Task instructions: Within the entries below, the lines from the one with "unfold exec_all. pose" through the one with "destruct (pipeline_scrape_exact (demo_diagnostics" are to be set down exactly, both ends kept.

[Stored data entries]
Lemma update_pipeline_extends d engine_type e : extends e (update_pipeline_diagnostics d engine_type e).2.
Proof.
  apply with_engine_extends. intros He. eapply extends_trans; [apply writes_extend; by apply pipeline_writes_closed|].
  unfold update_pipeline_poll_counts. destruct (poll_published d); [|apply extends_refl]. cbn [negb].
  case_decide as Hk; [|apply extends_refl]. apply advance_all_extend. unfold poll_totals.
  assert (∀ s, s ∈ POLL_EVENTS → in_counter_domain poll_events_total [s; engine_type; pp_broker_kind (pds_poll d)]) as Hev
    by (intros s Hs; by apply labels3_elem).
  assert (∀ f, f = poll_records_total ∨ f = completed_offset_skips_total →
    in_counter_domain f [engine_type; pp_broker_kind (pds_poll d)]) as Hrec by (intros f [->| ->]; by apply labels2_elem).
  intros t Ht. repeat (apply elem_of_cons in Ht as [->|Ht]); [..|by apply elem_of_nil in Ht]; cbn [fst snd].
  - apply (Hrec poll_records_total). by left.
  - apply Hev. by repeat constructor.
  - apply Hev. by repeat constructor.
  - apply Hev. by repeat constructor.
  - apply (Hrec completed_offset_skips_total). by right.
Qed.

Lemma exec_extends op e : extends e (exec op e).2.
Proof.
  destruct op; cbn [exec].
  - apply writes_extend, system_writes_closed.
  - apply (writes_extend [SetTo metadata_size_gauge [topic_name] (inject_Z size_bytes)]).
    apply Forall_singleton. left. split; [done|by eexists].
  - apply update_pipeline_extends.
  - unfold observe_completion, and_then. destruct (inc _ _ _ _) as [ok e1] eqn:Hi. cbn [fst snd].
    assert (extends e e1) as H1.
    { change e1 with (ok, e1).2. rewrite <-Hi. apply inc_extends. exists tp. eexists. split; [done|].
      destruct status; by repeat constructor. }
    destruct ok; [|done]. cbn. eapply extends_trans; [exact H1|]. apply observe_extends. by exists tp.
  - unfold record_commit_failure. case_decide; [|apply extends_refl]. apply inc_extends. by exists tp, reason.
  - apply inc_extends. by exists tp.
  - apply with_engine_extends. intros He. apply observe_extends. by apply labels1_elem.
  - apply with_engine_extends. intros He.
    apply (writes_extend [SetTo coordinator_pending_partitions [engine_type] (inject_Z n)]), Forall_singleton.
    change ([engine_type] ∈ labels1 PIPELINE_ENGINE_TYPES). by apply labels1_elem.
  - apply with_engine_extends. intros He. apply inc_extends. by apply labels1_elem.
  - apply with_engine_extends. intros He. apply inc_extends. by apply labels1_elem.
  - apply with_reason_extends. intros Hr. apply with_engine_extends. intros He. apply inc_extends. by apply labels2_elem.
  - apply with_reason_extends. intros Hr. apply with_engine_extends. intros He. apply inc_extends. by apply labels2_elem.
  - apply with_engine_extends. intros He. apply inc_extends. by apply labels1_elem.
  - apply with_engine_extends. intros He. apply observe_extends. by apply labels1_elem.
  - unfold close. destruct (ex_http_server e); [|apply extends_refl]. cbn. split; [by right..|done].
Qed.

Lemma new_exporter_bounded enabled server : series_bounded (new_exporter enabled server).
Proof.
  assert (∃ b1 b2, new_exporter enabled server = mkExporter (λ f, new_gauge (gauge_labelnames f))
    (λ f, new_counter (counter_labelnames f)) (λ f, new_histogram (histogram_labelnames f)) (λ _, []) b1 b2 [])
    as (b1 & b2 & ->) by (destruct enabled; [destruct server|]; by eexists _, _).
  unfold series_bounded, sample, count, observations. cbn. split_and!; intros f ls.
  - rewrite gauge_sample_new. case_decide as H; [|by intros []]. destruct H as [H ->]. intros _.
    unfold in_gauge_domain. destruct f; try discriminate H; vm_compute; left.
  - rewrite counter_sample_new. case_decide as H; [|by intros []]. by destruct f, H.
  - rewrite histogram_count_new. case_decide as H; [|by intros []]. by destruct f, H.
Qed.

(** The exporter has bounded cardinality and monotone counters: whatever calls are made, in
    whatever order and with whatever arguments, the series of every collector stay within the label
    values its enumerations allow - only collectors with a topic label grow, by topic-partition - and
    no call makes a counter fall. *)
Theorem exporter_series_bounded enabled server ops op :
  let e := exec_all ops (new_exporter enabled server) in
  series_bounded e ∧ ∀ f ls, default 0 (count e f ls) ≤ default 0 (count (exec op e).2 f ls).
Proof.
  cbv zeta. split; [|intros f ls; apply (xt_counts _ _ (exec_extends op _))].
  unfold exec_all. pose proof (new_exporter_bounded enabled server) as Hb. revert Hb.
  generalize (new_exporter enabled server). induction ops as [|o ops IH]; intros e Hb; [done|].
  apply IH. exact (extends_bounded _ _ (exec_extends o e) Hb).
Qed.
End series.

(** ** One update, scraped *)

Definition scrape_demo : Exporter := (update_pipeline_diagnostics (demo_diagnostics 3) "async" (new_exporter true ServerAlone)).2.

Lemma pipeline_scrape_exact_witness :
  sample scrape_demo stage_messages_gauge ["queued"; "async"]%string = Some 2%Q
  ∧ sample scrape_demo stage_messages_gauge ["executing"; "async"]%string = None
  ∧ sample scrape_demo worker_capacity_units_gauge ["admitted"; "async"]%string = None
  ∧ sample scrape_demo lag_gauge ["orders"; "0"]%string = None.
Proof.
  assert ("async"%string ∈ PIPELINE_ENGINE_TYPES) as He by left.
  destruct (pipeline_scrape_exact (demo_diagnostics 3) "async" (new_exporter true ServerAlone) He)
    as (_ & H2 & _ & _ & H5 & _ & _ & _ & H9).
  split; [exact (H2 QUEUED)|]. split; [exact (H2 EXECUTING)|]. split.
  - apply (H5 "admitted"%string None). right; right; left.
  - etransitivity; [apply (H9 lag_gauge ["orders"; "0"]%string)|reflexivity].
    apply (bool_decide_unpack ((lag_gauge, ["orders"; "0"]%string) ∉ pipeline_targets "async")). vm_compute. exact I.
Defined.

Completed task:
  unfold exec_all. pose proof (new_exporter_bounded enabled server) as Hb. revert Hb.
  generalize (new_exporter enabled server). induction ops as [|o ops IH]; intros e Hb; [done|].
  apply IH. exact (extends_bounded _ _ (exec_extends o e) Hb).
Qed.
End series.

(** ** One update, scraped *)

Definition scrape_demo : Exporter := (update_pipeline_diagnostics (demo_diagnostics 3) "async" (new_exporter true ServerAlone)).2.

Lemma pipeline_scrape_exact_witness :
  sample scrape_demo stage_messages_gauge ["queued"; "async"]%string = Some 2%Q
  ∧ sample scrape_demo stage_messages_gauge ["executing"; "async"]%string = None
  ∧ sample scrape_demo worker_capacity_units_gauge ["admitted"; "async"]%string = None
  ∧ sample scrape_demo lag_gauge ["orders"; "0"]%string = None.
Proof.
  assert ("async"%string ∈ PIPELINE_ENGINE_TYPES) as He by left.
  destruct (pipeline_scrape_exact (demo_diagnostics 3) "async" (new_exporter true ServerAlone) He)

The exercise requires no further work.